Depois encontrou três relatos separados sobre a mesma região.


Um mencionava homens-gato de corpo leve, bons corredores.


Outro mencionava sacerdotisas felinas ligadas a uma deusa com rosto de caça noturna.


O terceiro falava de clãs mistos — gatos, lobos e touros — unidos por medo dos leões.


Durik leu a última linha três vezes.


Clãs mistos.


Gatos.


Lobos.


Touros.


Unidos por medo dos leões.


A sala pareceu ficar menor.


Não era prova.


Ainda não.


Mas era mais do que estranho.


Ele apoiou as duas mãos na mesa.


Ninsu voltou com força.


Não no último momento.


Não no sangue.


Mas antes.


Nala rindo.


Sahira esmagando ervas.


O pai chamando as filhas de pequenas caçadoras.


Guepardos.


Lobos.


Touros.


Uma tribo pequena tentando sobreviver à sombra de homens-leão maiores.


Durik fechou os olhos.


Vários mundos podem ter histórias parecidas.


Era verdade.


Mas, pela primeira vez, a frase pareceu fraca.


Aos trinta e dois anos, tomou a decisão.


Não foi dramática.


Não houve juramento diante de fogo.


Não houve oração.


Não houve grito.


Apenas uma conclusão, formada no silêncio de uma mesa coberta de registros.


Tenho tempo.


Mais tempo do que jamais tive.


Essa era a diferença.


Na primeira vida, morrera antes de entender o mundo.


Na segunda, morrera antes de crescer.


Como Ninsu, morrera antes de poder fazer qualquer coisa além de lutar no fim.


Mas agora não.


Agora era anão.


Agora seu povo vivia mais.


Agora tinha posição.


Acesso.


Registros.


Autoridade limitada, mas real.


Pela primeira vez, podia investigar algo sem correr contra a própria morte.
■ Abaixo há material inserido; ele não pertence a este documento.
Lemma payload_load_ok malloc_ok bs p :
  bytes_ok bs -> payload_load_spec malloc_ok bs = Ok p ->
  payload_ok p /\ bs = p ++ zdrop (payload_size bs) bs /\ malloc_ok (zlen p) = true.
Proof.
  intros Hb. unfold payload_load_spec. pose proof (payload_size_bound bs Hb).
  change PAYLOAD_HEAD_SIZE with 8. change MESSAGE_HEAD_SIZE with 12 in *.
  destruct (Z.ltb_spec (zlen bs) 8); [done|].
  destruct (payload_kind_is_valid (payload_kind bs)) eqn:Hk; cbn [negb]; [|done].
  destruct (Z.ltb_spec (zlen bs) 12); [done|].
  destruct (Z.ltb_spec (zlen bs) (payload_size bs)); [done|].
  destruct (malloc_ok _) eqn:Hm; [|done]. intros [= <-].
  destruct (zsplit (payload_size bs) bs ltac:(lia)) as (a & b & -> & Ha). rewrite <- Ha in *.
  rewrite ztake_app_eq, zdrop_app_eq by done. apply Forall_app in Hb as [Hba _].
  rewrite payload_kind_app in Hk by lia. rewrite payload_size_app in Ha by (change MESSAGE_HEAD_SIZE with 12; lia).
  split; [|done]. split; [done|]. split; [done|]. split; [exact (proj1 H)|done].
Qed.

Lemma packet_load_eq malloc_ok fuel bs tl :
  bytes_ok bs ->
  dicey_packet_load malloc_ok fuel (vw bs tl) =
  match payload_load_spec malloc_ok bs with
  | Ok p =>
      match as_bad_message (validate_packet fuel p) with
      | Ok _ => (Ok (packet_of p), vw (zdrop (payload_size bs) bs) tl)
      | Err e => (Err e, vw bs tl)
      | Fault f => (Fault f, vw bs tl)
      | OutOfFuel => (OutOfFuel, vw bs tl)
      end
  | Err e => (Err e, vw bs tl)
  | Fault f => (Fault f, vw bs tl)
  | OutOfFuel => (OutOfFuel, vw bs tl)
  end.
Proof.
  intros Hb. unfold dicey_packet_load. cbn [dicey_view_is_valid vw v_data negb]. fold (vw bs tl).
  rewrite payload_load_eq by done. destruct (payload_load_spec malloc_ok bs) as [p|e|f|] eqn:E; try done.
  destruct (payload_load_ok _ _ _ Hb E) as (Hp & _ & _). pose proof Hp as (_ & Hk & H12 & _).
  change MESSAGE_HEAD_SIZE with 12 in *. cbn [obind]. destruct (Z.eqb_spec (zlen p) 0); [lia|]. cbn [negb oassert obind].
  rewrite get_kind_ok by done. cbn [obind]. unfold validate_packet. fold (packet_of p).
  destruct (payload_kind p); try done; cbn [pktkind_from_dtf obind dicey_packet_kind_is_valid negb].
  - by destruct (validate_bye _) as [|[]| |].
  - by destruct (validate_message _ _) as [[]|[]| |].
  - by destruct (validate_message _ _) as [[]|[]| |].
  - by destruct (validate_message _ _) as [[]|[]| |].
  - by destruct (validate_message _ _) as [[]|[]| |].
  - by destruct (validate_message _ _) as [[]|[]| |].
Qed.

Lemma validate_message_safe fuel p : payload_ok p -> no_fault (validate_message fuel (packet_of p)).
Proof.
  intros Hp. unfold validate_message. destruct (as_message_cases p Hp) as [(m & -> & Hv)|(e & ->)]; [|done].
  cbn [obind]. destruct (dicey_op_requires_payload _); [|done].
  destruct Hv as [-> | Hv]; [by destruct fuel|]. by eapply validate_safe.
Qed.

Lemma validate_packet_safe fuel p : payload_ok p -> no_fault (as_bad_message (validate_packet fuel p)).
Proof.
  intros Hp. assert (no_fault (validate_packet fuel p)) as H.
  { pose proof (validate_message_safe fuel p Hp). unfold validate_packet, validate_bye.
    destruct (payload_kind p); try done. by destruct (as_bye_cases p Hp) as [[r ->]|[e ->]]. }
  by destruct (validate_packet fuel p) as [|[]| |].
Qed.

(** ** Written messages are loaded back *)

(** Arguments that survive validation: those without empty byte strings. *)
Fixpoint loadable (a : dicey_arg) : Prop :=
  match a with
  | ArgBytes len _ => len <> 0
  | ArgArray _ l | ArgTuple l => foldr (fun x P => loadable x /\ P) True l
  | ArgPair x y => loadable x /\ loadable y
  | ArgPath s => is_Some s
  | ArgSelector sel => dicey_selector_is_valid sel = true
  | _ => True
  end.

Lemma loadable_list l : foldr (fun x P => loadable x /\ P) True l <-> Forall loadable l.
Proof.
  induction l as [|x l IH]; cbn; [split; [constructor|done]|].
  rewrite IH. split; [intros []; by constructor|by inversion 1].
Qed.

Definition validates (v : dicey_value) : Prop :=
  exists f0, forall f, (f0 <= f)%nat -> validate_value f v = Ok tt.

Definition validates_all (it : dicey_iterator) : Prop :=
  exists f0, forall f k, (f0 <= f)%nat -> (f0 <= k)%nat -> validate_value_list (validate_value f) k it = Ok tt.

Lemma validates_fixed v : validate_value 1 v = Ok tt -> (forall f, validate_value (S f) v = validate_value 1 v) -> validates v.
Proof. intros H1 Hf. exists 1%nat. intros [|f] Hle; [lia|]. by rewrite Hf. Qed.

Lemma validates_seq v it list :
  val_type v = DICEY_TYPE_ARRAY \/ val_type v = DICEY_TYPE_TUPLE ->
  (if bool_decide (val_type v = DICEY_TYPE_ARRAY) then dicey_value_get_array v else dicey_value_get_tuple v) = Ok list ->
  dicey_list_iter list = it -> validates_all it -> validates v.
Proof.
  intros Ht E <- [f0 H]. exists (S f0). intros [|f] Hle; [lia|]. rewrite validate_value_seq, E by done.
  cbn [obind]. apply H; lia.
Qed.

Lemma validates_step it it' v k f :
  dicey_iterator_has_next it = true -> dicey_iterator_next it = (Ok v, it') ->
  validate_value_list (validate_value f) (S k) it =
  let! _ := validate_value f v in validate_value_list (validate_value f) k it'.
Proof. intros Hn E. cbn [validate_value_list]. by rewrite Hn, E. Qed.

Lemma validates_pair x y view :
  iterates (mk_iter DICEY_VARIANT_ID view) [x; y] -> validates_all (mk_iter DICEY_VARIANT_ID view) ->
  validates (mk_value DICEY_TYPE_PAIR (InfoList DICEY_VARIANT_ID 2 view)).
Proof.
  intros Hi [f0 H]. inversion Hi as [|? it1 v1 ? ? Hn1 E1 _ Hi1]; subst.
  inversion Hi1 as [|? it2 v2 ? ? Hn2 E2 _ Hi2]; subst.
  exists (S (S (S f0))). intros [|f] Hle; [lia|].
  assert (validate_value f v1 = Ok tt /\ validate_value f v2 = Ok tt) as [Hv1 Hv2].
  { specialize (H f (S (S f0)) ltac:(lia) ltac:(lia)).
    rewrite (validates_step _ _ _ _ _ Hn1 E1) in H. apply obind_Ok_inv in H as ([] & Hv1 & H).
    rewrite (validates_step _ _ _ _ _ Hn2 E2) in H. apply obind_Ok_inv in H as ([] & Hv2 & H). done. }
  cbn [validate_value dicey_value_get_type val_type].
  assert (dicey_value_get_pair (mk_value DICEY_TYPE_PAIR (InfoList DICEY_VARIANT_ID 2 view)) = Ok (mk_pair v1 v2)) as ->.
  { unfold dicey_value_get_pair. cbn [dicey_value_get_type val_type val_data list_field obind list_data].
    unfold dicey_list_iter, sbind, pair_item. cbn [list_type list_data]. rewrite E1. cbn. by rewrite E2. }
  cbn [obind first second]. by rewrite Hv1.
Qed.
Não precisava abandonar tudo.


Não precisava fazer loucura.


Não precisava convencer ninguém de uma hipótese absurda.


Precisava agir como anão.


Organizar.


Então começou.


Não uma investigação oficial.


Não ainda.


Apenas cópias.


Relatórios duplicados.


Mapas marcados.


Nomes de tribos.


Nomes de rotas.


Nomes de cidades.


Produtos ligados a Aru-Samat.


Padrões de compra.


Padrões de venda.


Ferramentas solicitadas.


Correntes.


Grilhões.


Lâminas.


Quantidades.


Intermediários humanos.


Mercadores dispostos a falar.


Mercadores dispostos a mentir.


Durik criou uma caixa própria no arquivo.


Sem título chamativo.


Sem marca suspeita.


Apenas:


Rotas do Sul — Observações Complementares.


Nenhum anão questionou.


Ele já fazia esse tipo de coisa.


Era irritantemente necessário, afinal.


Mas, pela primeira vez, Durik não estava apenas registrando para Dwarapala.


Estava registrando para si.


E começou a se preparar.


Não para fugir.


Não para uma vingança.


Não para uma missão pessoal mal explicada.


Para algo mais eficiente.


No próximo ciclo de avaliações, solicitaria trabalho de campo.


Como funcionário do reino anão.


Com escolta.


Com placas de autorização.


Com direito de negociar.


Com capacidade de falar não apenas como Durik, filho de Harad.


Mas como representante de algo maior.


Dwarapala.


Tamragiri.


O Conselho.


A montanha.


Essa diferença importava.


Ninsu havia sido uma jovem presa em uma tribo pequena.


Durik era um anão com registros, rotas, escolta e autoridade.


Não era poder suficiente para mudar o mundo.


Mas era suficiente para fazer perguntas que Ninsu nunca pôde fazer.


Naquela noite, fechou a caixa de relatórios e passou os dedos sobre a madeira.


Não sabia ainda o que procurava.


Não exatamente.


Talvez confirmação.


Talvez negação.


Talvez apenas uma resposta que permitisse dormir sem que a palavra coincidência parecesse cada vez mais mentirosa.


Apagou a lamparina.


Saiu do arquivo.


Lá fora, Dwarapala permanecia firme sob o vento frio.


Pedra.


Muralha.


Portão.


Registro.


Durik respirou fundo.


Estranho, pensou outra vez.


Mas agora a palavra tinha peso.


E, pela primeira vez, ele decidiu segui-la.